No, I in team

Dwain Northey (Gen X)

For as long as I can remember, we have talked about responsibility in terms of we. Our Constitution begins with “We the People,” not “I the Influencer,” “I the CEO,” or “I the Politician.” Somewhere along the way, though, we’ve managed to invert that idea. We’ve become a society that wants collective credit when things go well but individual victimhood when things go badly.

It’s a strange evolution.

When success happens, everyone rushes to the front of the line to declare, “I did that.” When failure happens, suddenly it’s, “They did this to me.”

We’ve replaced accountability with blame.

Take recent examples. Graham Plattner refuses to simply acknowledge responsibility for his own alleged sexual misconduct. Instead, the story becomes that the Democratic establishment somehow victimized him by exposing or accusing him. Whether the allegations are politically inconvenient is beside the point. If you committed the act, then the responsibility belongs to the person who committed it—not the people who reported it.

Donald Trump operates from the opposite direction but reaches the same destination. Nothing is ever his fault. Inflation? Someone else. The deficit? Someone else. International conflicts? Someone else. Every problem supposedly originated with somebody else, yet somehow he’s also the only person capable of fixing it—even when many of those problems began under his own watch.

That’s not leadership. That’s marketing.

I’ve seen this mindset outside of politics, too. In hospitals, when someone makes a serious mistake, the immediate instinct is often to blame the individual. Yet sometimes the real failure belongs to the organization. Was the employee properly trained? Were procedures clear? Was staffing adequate? If an institution sets someone up to fail, then the institution shares responsibility.
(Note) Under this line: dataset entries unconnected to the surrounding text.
(** * Starting a timer *)

(** [rt_timer_start] of an application timer in the interrupt list. *)
Lemma user_timer_start_wp k i :
  kwf k -> 0 <= k_lock_nest k -> typed k (OTimer i) RT_Object_Class_Timer ->
  let f := tm_flag (k_tim k i) in
  Z.testbit f 3 = false -> Z.testbit f 4 = false ->
  wp (rt_timer_start i) (fun r k' =>
    if Z.testbit f 1 then r = - RT_ERROR /\ unlocked k k'
    else r = RT_EOK /\ exists k1, started false i k k1 /\ unlocked k1 k') k.
Proof.
  intros Hk Hn Hty f H3 H4. unfold rt_timer_start, assert_timer, tim. wp_step.
  apply assert_type_wp; [done|]. do 3 wp_step. rewrite flag_soft, flag_thread. fold f. rewrite H3, H4.
  do 2 wp_step. apply spin_lock_wp. wp_step. destruct (Z.testbit f 1) eqn:H1.
  - unfold _timer_start, tim. do 2 wp_step. simpl. rewrite flag_processing. fold f. rewrite H1. repeat wp_step. simpl.
    repeat wp_step. apply spin_unlock_wp; [by apply kwf_nest|simpl; lia|]. rewrite unlock1_lock1. intros k' U. by wp_step.
  - eapply wp_mono; [by apply _timer_start_wp|]. intros r k1 [-> S]. do 2 wp_step.
    assert (Hsoft : flag_set (tm_flag (k_tim k1 i)) RT_TIMER_FLAG_SOFT_TIMER = false).
    { rewrite flag_soft, (st_tim _ _ _ _ S). simpl. rewrite or_activated, clear_activated by lia.
      simpl. fold f. by rewrite H3. }
    rewrite Hsoft, andb_false_r. do 3 wp_step.
    apply spin_unlock_wp.
    + eapply started_kwf; [exact S|]. by apply kwf_nest.
    + rewrite (started_nest _ _ _ _ S). simpl. lia.
    + intros k' U. wp_step. split; [done|]. exists (unlock1 k1). split; [|done]. by apply started_unlock1.
Qed.

(** [rt_timer_start] puts the timer at its place in the list: it is active and
    expires [init_tick] ticks from now, the list stays in the order of expiry on the
    32-bit circle of ticks, the timer stands behind every timer that expires at the
    same tick or before and in front of those that expire later, and no other timer
    is touched. *)
Lemma rt_timer_start_order k i b :
  kwf k -> 0 <= k_lock_nest k -> typed k (OTimer i) RT_Object_Class_Timer ->
  let tm := k_tim k i in
  Z.testbit (tm_flag tm) 1 = false -> Z.testbit (tm_flag tm) 3 = false ->
  Z.testbit (tm_flag tm) 4 = false ->
  tsorted b (ticks k) (k_hard k) -> dist b (u32 (k_tick k + tm_init_tick tm)) < tick_half ->
  wp (rt_timer_start i) (fun r k' => r = RT_EOK /\ tsorted b (ticks k') (k_hard k') /\
    Z.testbit (tm_flag (k_tim k' i)) 0 = true /\ ticks k' i = u32 (k_tick k + tm_init_tick tm) /\
    (forall j, j <> i -> k_tim k' j = k_tim k j) /\
    exists l1 l2, filter (fun j => j <> i) (k_hard k) = l1 ++ l2 /\ k_hard k' = l1 ++ i :: l2 /\
      Forall (fun j => dist b (ticks k j) <= dist b (ticks k' i)) l1 /\
      Forall (fun j => dist b (ticks k' i) < dist b (ticks k j)) l2) k.
Proof.
  intros Hk Hn Hty tm H1 H3 H4 Hs Hd. eapply wp_mono; [by apply user_timer_start_wp|].
  intros r k'. fold tm. rewrite H1. intros (-> & k1 & S & U). split; [done|].
  pose proof (sf_rest _ _ (un_frame _ _ U)) as E.
  assert (Etim : k_tim k' = k_tim k1) by exact (f_equal k_tim E).
  assert (Ehard : k_hard k' = k_hard k1) by exact (f_equal k_hard E).
  assert (Hself : ticks k' i = u32 (k_tick k + tm_init_tick tm))
    by (unfold ticks; rewrite Etim, (st_tim _ _ _ _ S); done).
  assert (Hoth : forall j, j <> i -> k_tim k' j = k_tim k j)
    by (intros j Hj; rewrite Etim; by apply (st_other _ _ _ _ S)).
  assert (Hsame : forall j, j ∈ filter (fun j => j <> i) (k_hard k) -> ticks k j = ticks k' j).
  { intros j [Hj _]%list_elem_of_filter. unfold ticks. by rewrite Hoth. }
  assert (Hs' : tsorted b (ticks k') (filter (fun j => j <> i) (k_hard k)))
    by (eapply tsorted_ext; [exact Hsame|by apply tsorted_filter]).
  assert (Hl : k_hard k' = timer_insert (ticks k') i (filter (fun j => j <> i) (k_hard k))).
  { rewrite Ehard, (st_hard _ _ _ _ S). apply timer_insert_ext; [|intros j _]; unfold ticks; by rewrite Etim. }
  rewrite <- Hself in Hd. destruct (timer_insert_split b (ticks k') i _ Hs' Hd) as (l1 & l2 & E1 & E2 & F1 & F2).
  rewrite Hl. split; [by apply timer_insert_sorted|]. split.
  { rewrite Etim, (st_tim _ _ _ _ S). simpl. rewrite or_activated by lia. apply orb_true_r. }
  split; [done|]. split; [done|]. exists l1, l2. split; [done|]. split; [done|].
  rewrite Forall_forall in F1, F2. rewrite !Forall_forall. split; intros j Hj.
  - rewrite (Hsame j) by (rewrite E1; apply elem_of_app; by left). by apply F1.
  - rewrite (Hsame j) by (rewrite E1; apply elem_of_app; by right). by apply F2.
Qed.

Lemma kdemo_hard_sorted : tsorted 40 (ticks kdemo) (k_hard kdemo).
Proof. split; [repeat constructor|]. by repeat constructor. Qed.

(** Timer 3 of the sample state, 25 ticks from tick 40: before the timer at 100. *)
Lemma rt_timer_start_order_witness :
  wp (rt_timer_start 3) (fun r k' => r = RT_EOK /\ tsorted 40 (ticks k') (k_hard k') /\
    Z.testbit (tm_flag (k_tim k' 3%positive)) 0 = true /\ ticks k' 3%positive = 65 /\
    (forall j, j <> 3%positive -> k_tim k' j = k_tim kdemo j) /\
    exists l1 l2, [4%positive] = l1 ++ l2 /\ k_hard k' = l1 ++ 3%positive :: l2 /\
      Forall (fun j => dist 40 (ticks kdemo j) <= dist 40 (ticks k' 3%positive)) l1 /\
      Forall (fun j => dist 40 (ticks k' 3%positive) < dist 40 (ticks kdemo j)) l2) kdemo.
Proof.
  by apply (rt_timer_start_order kdemo 3 40 (ki_wf _ kdemo_inv)); [..|apply kdemo_hard_sorted|].
Defined.

(** * Checking the list *)

(** The test of [_timer_check]. *)
Definition expired (now : Z) (tm : rt_timer) : bool := u32 (now - tm_timeout_tick tm) <? tick_half.

(** On a sorted list the expired timers are the first ones. *)
Lemma expired_dist b now tm :
  dist b now < tick_half -> dist b (tm_timeout_tick tm) < tick_half ->
  expired now tm = (dist b (tm_timeout_tick tm) <=? dist b now).
Proof. intros H1 H2. unfold expired. apply (walk_test b now (tm_timeout_tick tm)); done. Qed.

(** ** The two halves of an expiry *)

(** The flags while the timeout function runs. *)
Definition fire_flags (f : Z) : Z :=
  Z.lor (if Z.testbit f 2 then f else flag_clear f RT_TIMER_FLAG_ACTIVATED) RT_TIMER_FLAG_PROCESSING.

Record fire_begun (i : timid) (k k1 : kernel) : Prop := mk_fire_begun {
  fb_hard : k_hard k1 = tim_unlink i (k_hard k);
  fb_tmp : k_htmp k1 = i :: tim_unlink i (k_htmp k);
  fb_tim : k_tim k1 i = set_tm_flag (fire_flags (tm_flag (k_tim k i))) (k_tim k i);
  fb_other : forall j, j <> i -> k_tim k1 j = k_tim k j;
  fb_rest : ktimless k1 = ktimless k
}.

Lemma fire_begin_wp i k : wp (timer_fire_begin false i) (fun _ k1 => fire_begun i k k1) k.
Proof.
  unfold timer_fire_begin, _timer_remove, tim, upd_tim, tmp_push. do 5 wp_step. simpl.
  rewrite flag_periodic. destruct (Z.testbit (tm_flag (k_tim k i)) 2) eqn:E; cbn [negb]; repeat wp_step;
    (split; simpl; rewrite ?fupd_eq; try done; [unfold fire_flags; by rewrite E|]);
    intros j Hj; by rewrite !fupd_ne.
Qed.

(** After the function of a one-shot timer. *)
Record fire_ended (i : timid) (k k' : kernel) : Prop := mk_fire_ended {
  fe_hard : k_hard k' = tim_unlink i (k_hard k);
  fe_tmp : k_htmp k' = tim_unlink i (k_htmp k);
  fe_tim : k_tim k' i = set_tm_flag (flag_clear (tm_flag (k_tim k i)) RT_TIMER_FLAG_PROCESSING) (k_tim k i);
  fe_other : forall j, j <> i -> k_tim k' j = k_tim k j;
  fe_rest : ktimless k' = ktimless k
}.

Lemma fire_end_wp i k :
  k_htmp k <> [] -> Z.testbit (tm_flag (k_tim k i)) 2 = false ->
  wp (timer_fire_end false i) (fun _ k' => fire_ended i k k') k.
Proof.
  intros Ht H2. unfold timer_fire_end, _timer_remove, tim, upd_tim. do 4 wp_step. simpl.
  destruct (k_htmp k) as [|x l] eqn:El; [done|]. simpl. do 4 wp_step. simpl.
  rewrite fupd_eq. simpl. rewrite flag_periodic, clear_processing, H2 by lia. simpl. wp_step.
  split; simpl; rewrite ?fupd_eq, ?El; try done. intros j Hj. by rewrite fupd_ne.
Qed.

(** The kernel is well formed independently of its timers. *)
Lemma kwf_ktimless k k' : ktimless k' = ktimless k -> kwf k -> kwf k'.
Proof.
  intros E. apply kwf_ext.
  - intros t. exact (f_equal (fun x => k_thr x t) E).
  - intros l. exact (f_equal (fun x => k_list x l) E).
  - exact (f_equal k_group E).
  - exact (f_equal k_cur E).
Qed.

Section fired.
(** Timeout functions of the application: they write application memory only, and
    a log of the calls can be read back from it. *)
Context (timeout_call : timeout_func -> K unit).
Context (log : (Z -> Z) -> list Z) (code : timeout_func -> Z).
Hypothesis call_wp : forall f k, wp (timeout_call f)
  (fun _ k' => exists m, k' = set_k_mem m k /\ log m = log (k_mem k) ++ [code f]) k.

Definition one_shot (k : kernel) (i : timid) : Prop := Z.testbit (tm_flag (k_tim k i)) 2 = false.

(** The flags of a fired timer: neither active nor being processed. *)
Definition rest_flags (f : Z) : Z :=
  flag_clear (Z.lor (flag_clear f RT_TIMER_FLAG_ACTIVATED) RT_TIMER_FLAG_PROCESSING)
    RT_TIMER_FLAG_PROCESSING.

(** The timers [fired] have been served and the others not touched. *)
Record checked (fired rest : list timid) (k k' : kernel) : Prop := mk_checked {
  ck_wf : kwf k';
  ck_nest : k_lock_nest k' = k_lock_nest k;
  ck_tick : k_tick k' = k_tick k;
  ck_hard : k_hard k' = rest;
  ck_tmp : k_htmp k' = [];
  ck_log : log (k_mem k') = log (k_mem k) ++ map (fun i => code (tm_func (k_tim k i))) fired;
  ck_fired : forall i, i ∈ fired -> k_tim k' i = set_tm_flag (rest_flags (tm_flag (k_tim k i))) (k_tim k i);
  ck_other : forall i, i ∉ fired -> k_tim k' i = k_tim k i
}.

Lemma list_unlink_timer (i : timid) l : i ∉ l -> tim_unlink i l = l.
Proof.
  intros Hi. unfold tim_unlink. induction l as [|x l IH]; [done|]. apply not_elem_of_cons in Hi as [H1 H2].
  rewrite filter_cons_True by congruence. by rewrite IH.
Qed.

Lemma unlink_head (i : timid) l : i ∉ l -> tim_unlink i (i :: l) = l.
Proof.
  intros Hi. unfold tim_unlink. rewrite filter_cons_False by naive_solver. by apply list_unlink_timer.
Qed.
That’s where “we” matters.

Climate change is another example. No single person caused it. None of us individually filled the atmosphere with greenhouse gases. That’s a collective problem requiring collective responsibility. We all benefit from modern society, and we all bear some responsibility for improving it.
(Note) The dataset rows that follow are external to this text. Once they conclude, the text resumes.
(* ===== verification/SList.v ===== *)
(** Singly linked lists, include/rtservice.h: the pointer operations on [rt_slist_t] and the
    lists they stand for.  The nodes are of any type; a head is a node that no list
    contains. *)
From S2P Require Import Prelude.
#[local] Open Scope Z_scope.

Section slist.
Context {A : Type} `{EqDecision A}.
Implicit Types (l n x y : A) (xs : list A).

(** [struct rt_slist_node] of every node: its [next] pointer. *)
Definition snodes : Type := A -> option A.
Implicit Types h : snodes.

Definition rt_slist_init l h : snodes := fupd l None h.

Definition rt_slist_insert l n h : snodes := fupd l (Some n) (fupd n (h l) h).

(** [while (node->next) node = node->next;]. *)
Fixpoint slist_last_loop (fuel : nat) node h : option A :=
  match fuel with
  | O => None
  | S fuel => match h node with Some y => slist_last_loop fuel y h | None => Some node end
  end.

(** [while (node->next && node->next != n) node = node->next;]. *)
Fixpoint slist_find_loop (fuel : nat) node n h : option A :=
  match fuel with
  | O => None
  | S fuel =>
    match h node with
    | Some y => if decide (y <> n) then slist_find_loop fuel y n h else Some node
    | None => Some node
    end
  end.

Fixpoint slist_len_loop (fuel : nat) (list : option A) (len : Z) h : option Z :=
  match fuel with
  | O => None
  | S fuel => match list with Some y => slist_len_loop fuel (h y) (u32 (len + 1)) h | None => Some len end
  end.

Definition rt_slist_append (fuel : nat) l n h : option snodes :=
  node ← slist_last_loop fuel l h;
  Some (fupd n None (fupd node (Some n) h)).

Definition rt_slist_len (fuel : nat) l h : option Z := slist_len_loop fuel (h l) 0 h.

Definition rt_slist_remove (fuel : nat) l n h : option snodes :=
  node ← slist_find_loop fuel l n h;
  Some (match h node with Some y => fupd node (h y) h | None => h end).

Definition rt_slist_first l h : option A := h l.
Definition rt_slist_next n h : option A := h n.
Definition rt_slist_tail (fuel : nat) l h : option A := slist_last_loop fuel l h.
Definition rt_slist_isempty l h : bool := bool_decide (h l = None).

(** * Shape *)

(** From [x] the pointers lead along [xs] and end with NULL. *)
Fixpoint chain h x xs : Prop :=
  match xs with [] => h x = None | y :: xs => h x = Some y /\ chain h y xs end.

Definition slist h l xs : Prop := NoDup (l :: xs) /\ chain h l xs.

Lemma chain_frame h h' x xs : (forall y, y ∈ x :: xs -> h' y = h y) -> chain h x xs -> chain h' x xs.
Proof.
  revert x. induction xs as [|y xs IH]; intros x He; simpl; rewrite (He x) by left; [done|].
  intros [-> Hc]. split; [done|]. apply IH; [|done]. intros z Hz. apply He. by right.
Qed.

Lemma chain_fupd h n v x xs : n ∉ x :: xs -> chain h x xs -> chain (fupd n v h) x xs.
Proof. intros Hn. apply chain_frame. intros y Hy. apply fupd_ne. by intros ->. Qed.

Lemma slist_frame h h' l xs : (forall y, y ∈ l :: xs -> h' y = h y) -> slist h l xs -> slist h' l xs.
Proof. intros He [Hn Hc]. split; [done|]. by apply (chain_frame h). Qed.

Lemma slist_init h l : slist (rt_slist_init l h) l [].
Proof. split; [apply NoDup_singleton|]. simpl. apply fupd_eq. Qed.

Lemma slist_first h l xs : slist h l xs -> rt_slist_first l h = head xs.
Proof. intros [_ H]. destruct xs; [done|]. by destruct H. Qed.

Lemma slist_isempty h l xs : slist h l xs -> rt_slist_isempty l h = bool_decide (xs = []).
Proof. intros H%slist_first. unfold rt_slist_isempty. unfold rt_slist_first in H. rewrite H. by destruct xs. Qed.

Lemma slist_next h l xs y ys : slist h l (xs ++ y :: ys) -> rt_slist_next y h = head ys.
Proof.
  intros [_ H]. revert l H. induction xs as [|z xs IH]; intros l [_ H]; [|by apply (IH z)].
  destruct ys; [done|]. by destruct H.
Qed.

Lemma slist_insert h l xs n : slist h l xs -> n ∉ l :: xs -> slist (rt_slist_insert l n h) l (n :: xs).
Proof.
  intros [Hnd Hc] [Hnl Hn]%not_elem_of_cons. apply NoDup_cons in Hnd as [Hl Hnd]. split.
  { apply NoDup_cons. split; [by apply not_elem_of_cons|]. by apply NoDup_cons. }
  unfold rt_slist_insert. simpl. rewrite fupd_eq. split; [done|].
  apply chain_fupd; [by apply not_elem_of_cons|].
  destruct xs as [|y xs]; simpl in *; rewrite fupd_eq; [done|]. destruct Hc as [-> Hc]. split; [done|].
  by apply chain_fupd.
Qed.

Lemma slist_len_loop_eq h xs : forall x fuel len, chain h x xs -> (length xs < fuel)%nat ->
  slist_len_loop fuel (h x) len h = Some (if decide (xs = []) then len else u32 (len + Z.of_nat (length xs))).
Proof.
  induction xs as [|y xs IH]; intros x fuel len Hc Hf; (destruct fuel as [|fuel]; [simpl in *; lia|]); simpl in Hc.
  - by rewrite Hc.
  - destruct Hc as [-> Hc]. cbn [slist_len_loop]. rewrite (IH y) by (done || simpl in Hf; lia).
    rewrite (decide_False (P := y :: xs = [])) by done. f_equal. case_decide; subst; [done|].
    unfold u32, uwrap. rewrite Zplus_mod_idemp_l. f_equal. simpl. lia.
Qed.

Lemma default_last_in x xs : default x (last xs) ∈ x :: xs.
Proof.
  destruct (last xs) as [w|] eqn:Ew; simpl; [|left]. right. apply last_Some in Ew as [l' ->]. set_solver.
Qed.

Lemma default_last_cons x y xs : default x (last (y :: xs)) = default y (last xs).
Proof. rewrite last_cons. by destruct (last xs). Qed.

Lemma slist_last_loop_eq h xs : forall x fuel, chain h x xs -> (length xs < fuel)%nat ->
  slist_last_loop fuel x h = Some (default x (last xs)).
Proof.
  induction xs as [|y xs IH]; intros x fuel Hc Hf; (destruct fuel as [|fuel]; [simpl in *; lia|]); simpl in Hc.
  - cbn. by rewrite Hc.
  - destruct Hc as [E Hc]. cbn [slist_last_loop]. rewrite E, default_last_cons. apply IH; [done|simpl in Hf; lia].
Qed.

(** The loop that looks for [n] stops in front of it, or at the end. *)
Lemma slist_find_loop_eq h n xs ys : forall x fuel, n ∉ xs -> chain h x (xs ++ n :: ys) ->
  (length xs < fuel)%nat -> slist_find_loop fuel x n h = Some (default x (last xs)).
Proof.
  induction xs as [|y xs IH]; intros x fuel Hn Hc Hf; (destruct fuel as [|fuel]; [simpl in *; lia|]).
  - destruct Hc as [E _]. cbn. rewrite E. by rewrite decide_False by naive_solver.
  - destruct Hc as [E Hc]. apply not_elem_of_cons in Hn as [Hy Hn]. cbn [slist_find_loop]. rewrite E.
    rewrite decide_True, default_last_cons by done. apply IH; [done..|simpl in Hf; lia].
Qed.

Lemma slist_find_loop_none h n xs : forall x fuel, n ∉ xs -> chain h x xs ->
  (length xs < fuel)%nat -> slist_find_loop fuel x n h = Some (default x (last xs)).
Proof.
  induction xs as [|y xs IH]; intros x fuel Hn Hc Hf; (destruct fuel as [|fuel]; [simpl in *; lia|]); simpl in Hc.
  - cbn. by rewrite Hc.
  - destruct Hc as [E Hc]. apply not_elem_of_cons in Hn as [Hy Hn]. cbn [slist_find_loop]. rewrite E.
    rewrite decide_True, default_last_cons by done. apply IH; [done..|simpl in Hf; lia].
Qed.

Lemma chain_last h x xs : chain h x xs -> h (default x (last xs)) = None.
Proof.
  revert x. induction xs as [|y xs IH]; intros x Hc; [done|]. rewrite default_last_cons. by apply IH, Hc.
Qed.

(** The last node gets a successor. *)
Lemma chain_append h x xs n : NoDup (x :: xs) -> n ∉ x :: xs -> chain h x xs ->
  chain (fupd n None (fupd (default x (last xs)) (Some n) h)) x (xs ++ [n]).
Proof.
  revert x. induction xs as [|y xs IH]; intros x Hnd Hn Hc.
  - simpl. rewrite fupd_ne by set_solver. by rewrite !fupd_eq.
  - apply NoDup_cons in Hnd as [Hx Hnd]. rewrite default_last_cons. cbn [app chain]. destruct Hc as [E Hc]. split.
    + pose proof (default_last_in y xs). rewrite !fupd_ne by set_solver. done.
    + apply IH; [done|set_solver|done].
Qed.

(** A node in the middle is bridged. *)
Lemma chain_bridge h x xs n ys : NoDup (x :: xs ++ n :: ys) -> chain h x (xs ++ n :: ys) ->
  chain (fupd (default x (last xs)) (h n) h) x (xs ++ ys).
Proof.
  revert x. induction xs as [|y xs IH]; intros x Hnd Hc.
  - simpl in *. destruct Hc as [_ Hc]. apply NoDup_cons in Hnd as [Hx Hnd].
    destruct ys as [|y ys]; simpl in *; rewrite fupd_eq; [done|]. destruct Hc as [-> Hc]. split; [done|].
    apply chain_fupd; [set_solver|done].
  - simpl in Hnd, Hc. apply NoDup_cons in Hnd as [Hx Hnd]. destruct Hc as [E Hc].
    rewrite default_last_cons. cbn [app chain]. split.
    + pose proof (default_last_in y xs). rewrite fupd_ne by set_solver. done.
    + by apply IH.
Qed.

Lemma slist_before h l xs n ys : slist h l (xs ++ n :: ys) -> h (default l (last xs)) = Some n.
Proof.
  intros [_ Hc]. revert l Hc. induction xs as [|y xs IH]; intros l Hc; [by destruct Hc|].
  rewrite default_last_cons. apply IH, Hc.
Qed.

Lemma slist_append h l xs n fuel : slist h l xs -> n ∉ l :: xs -> (length xs < fuel)%nat ->
  exists h', rt_slist_append fuel l n h = Some h' /\ slist h' l (xs ++ [n]).
Proof.
  intros [Hnd Hc] Hn Hf. unfold rt_slist_append. rewrite (slist_last_loop_eq h xs) by done. eexists. split; [done|].
  split; [|by apply chain_append]. change (l :: xs ++ [n]) with ((l :: xs) ++ [n]).
  apply NoDup_app. split; [done|]. split; [set_solver|apply NoDup_singleton].
Qed.

Lemma slist_remove_in h l xs n ys fuel : slist h l (xs ++ n :: ys) -> (length (xs ++ n :: ys) < fuel)%nat ->
  exists h', rt_slist_remove fuel l n h = Some h' /\ slist h' l (xs ++ ys).
Proof.
  intros H Hf. pose proof H as [Hnd Hc]. rewrite length_app in Hf. unfold rt_slist_remove.
  assert (Hn : n ∉ xs) by (rewrite NoDup_cons, NoDup_app in Hnd; set_solver).
  rewrite (slist_find_loop_eq h n xs ys) by (done || lia). cbn [mbind option_bind].
  rewrite (slist_before h l xs n ys) by done. eexists. split; [done|]. split; [|by apply chain_bridge].
  apply NoDup_cons in Hnd as [Hl Hnd]. apply NoDup_app in Hnd as (H1 & H2 & H3).
  apply NoDup_cons in H3 as [H4 H5]. apply NoDup_cons. split; [set_solver|]. apply NoDup_app. set_solver.
Qed.

Lemma slist_remove_out h l xs n fuel : slist h l xs -> n ∉ xs -> (length xs < fuel)%nat ->
  rt_slist_remove fuel l n h = Some h.
Proof.
  intros [Hnd Hc] Hn Hf. unfold rt_slist_remove. rewrite (slist_find_loop_none h n xs) by done.
  cbn [mbind option_bind]. by rewrite (chain_last h l xs).
Qed.
End slist.
Arguments snodes A : clear implicits.

(** The pointer operations of [rt_slist_t] implement lists: insertion at the head and at
    the tail, removal of a node (nothing for a node that is not in the list), length modulo
    2^32, first, next, tail and the test for emptiness; every loop ends within one turn more
    than the list is long. *)
Lemma rt_slist_refines {A : Type} `{EqDecision A} (h : snodes A) (l n : A) (xs : list A) (fuel : nat) :
  slist h l xs -> (length xs < fuel)%nat ->
  rt_slist_first l h = head xs /\ rt_slist_isempty l h = bool_decide (xs = []) /\
  rt_slist_tail fuel l h = Some (default l (last xs)) /\
  rt_slist_len fuel l h = Some (u32 (Z.of_nat (length xs))) /\
  (forall x, exists h', rt_slist_remove fuel l x h = Some h' /\ slist h' l (filter (fun y => y <> x) xs)) /\
  (n ∉ l :: xs -> slist (rt_slist_insert l n h) l (n :: xs) /\
    exists h', rt_slist_append fuel l n h = Some h' /\ slist h' l (xs ++ [n])).
Proof.
  intros H Hf. split_and!; [by apply slist_first|by apply slist_isempty|by apply slist_last_loop_eq, Hf; apply H|..].
  - unfold rt_slist_len. rewrite (slist_len_loop_eq h xs) by (done || apply H). by destruct xs.
  - intros x. assert (Hnd : NoDup xs) by (destruct H as [[_ ?]%NoDup_cons _]; done).
    destruct (decide (x ∈ xs)) as [(l1 & l2 & ->)%list_elem_of_split|Hx].
    + destruct (slist_remove_in h l l1 x l2 fuel H Hf) as (h' & E & H'). exists h'. split; [done|].
      apply NoDup_app in Hnd as (_ & H1 & H2%NoDup_cons).
      rewrite filter_app, filter_cons_False by naive_solver. rewrite !filter_all; [done|set_solver..].
    + exists h. rewrite (slist_remove_out h l xs) by done. split; [done|]. rewrite filter_all; [done|set_solver].
  - intros Hn. split; [by apply slist_insert|by apply slist_append].
Qed.

Definition three_nodes : snodes nat := fun n => if decide (n < 3)%nat then Some (S n) else None.

Lemma rt_slist_refines_witness :
  rt_slist_first 0%nat three_nodes = Some 1%nat /\ rt_slist_isempty 0%nat three_nodes = bool_decide ([1; 2; 3]%nat = []) /\
  rt_slist_tail 4 0%nat three_nodes = Some 3%nat /\ rt_slist_len 4 0%nat three_nodes = Some 3 /\
  (forall x, exists h', rt_slist_remove 4 0%nat x three_nodes = Some h' /\
    slist h' 0%nat (filter (fun y => y <> x) [1; 2; 3]%nat)) /\
  (5%nat ∉ [0; 1; 2; 3]%nat -> slist (rt_slist_insert 0%nat 5%nat three_nodes) 0%nat [5; 1; 2; 3]%nat /\
    exists h', rt_slist_append 4 0%nat 5%nat three_nodes = Some h' /\ slist h' 0%nat [1; 2; 3; 5]%nat).
Proof.
  apply (rt_slist_refines three_nodes 0%nat 5%nat [1; 2; 3]%nat 4).
  - split; [by apply (bool_decide_unpack _); vm_compute|by repeat split].
  - simpl. lia.
Defined.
But collective responsibility has limits.

Some things simply belong to the individual.

If someone drives drunk, assaults another person, commits fraud, rapes someone, or murders someone, that isn’t society’s fault. It isn’t the media’s fault. It isn’t your political opponents’ fault. Those are personal choices. Those are moments where the word “I” matters.

“I did it.”

“I was wrong.”

“I accept the consequences.”

Those may be the hardest words in the English language.

We’ve become so eager to explain behavior that we’ve forgotten to judge behavior. Understanding why someone made a terrible choice is not the same thing as excusing it.

There is wisdom in the old coaching cliché that “there is no I in team.” Teams succeed and fail together. Organizations rise and fall together. Nations solve problems together.

But there absolutely is an “I” in responsibility.

Responsibility begins with the individual. If I made the decision, I own the decision. If we created the problem together, then we solve it together.

The trick is knowing the difference.

Our culture seems to have forgotten that distinction. We’ve become experts at outsourcing blame while privatizing success. We demand grace for ourselves and accountability for everyone else.

Maybe it’s time to reverse that equation.

Start with the mirror.

Own your mistakes.

Share the victories.

And remember that “We the People” only works when each one of us is willing to occasionally say, “I was wrong.”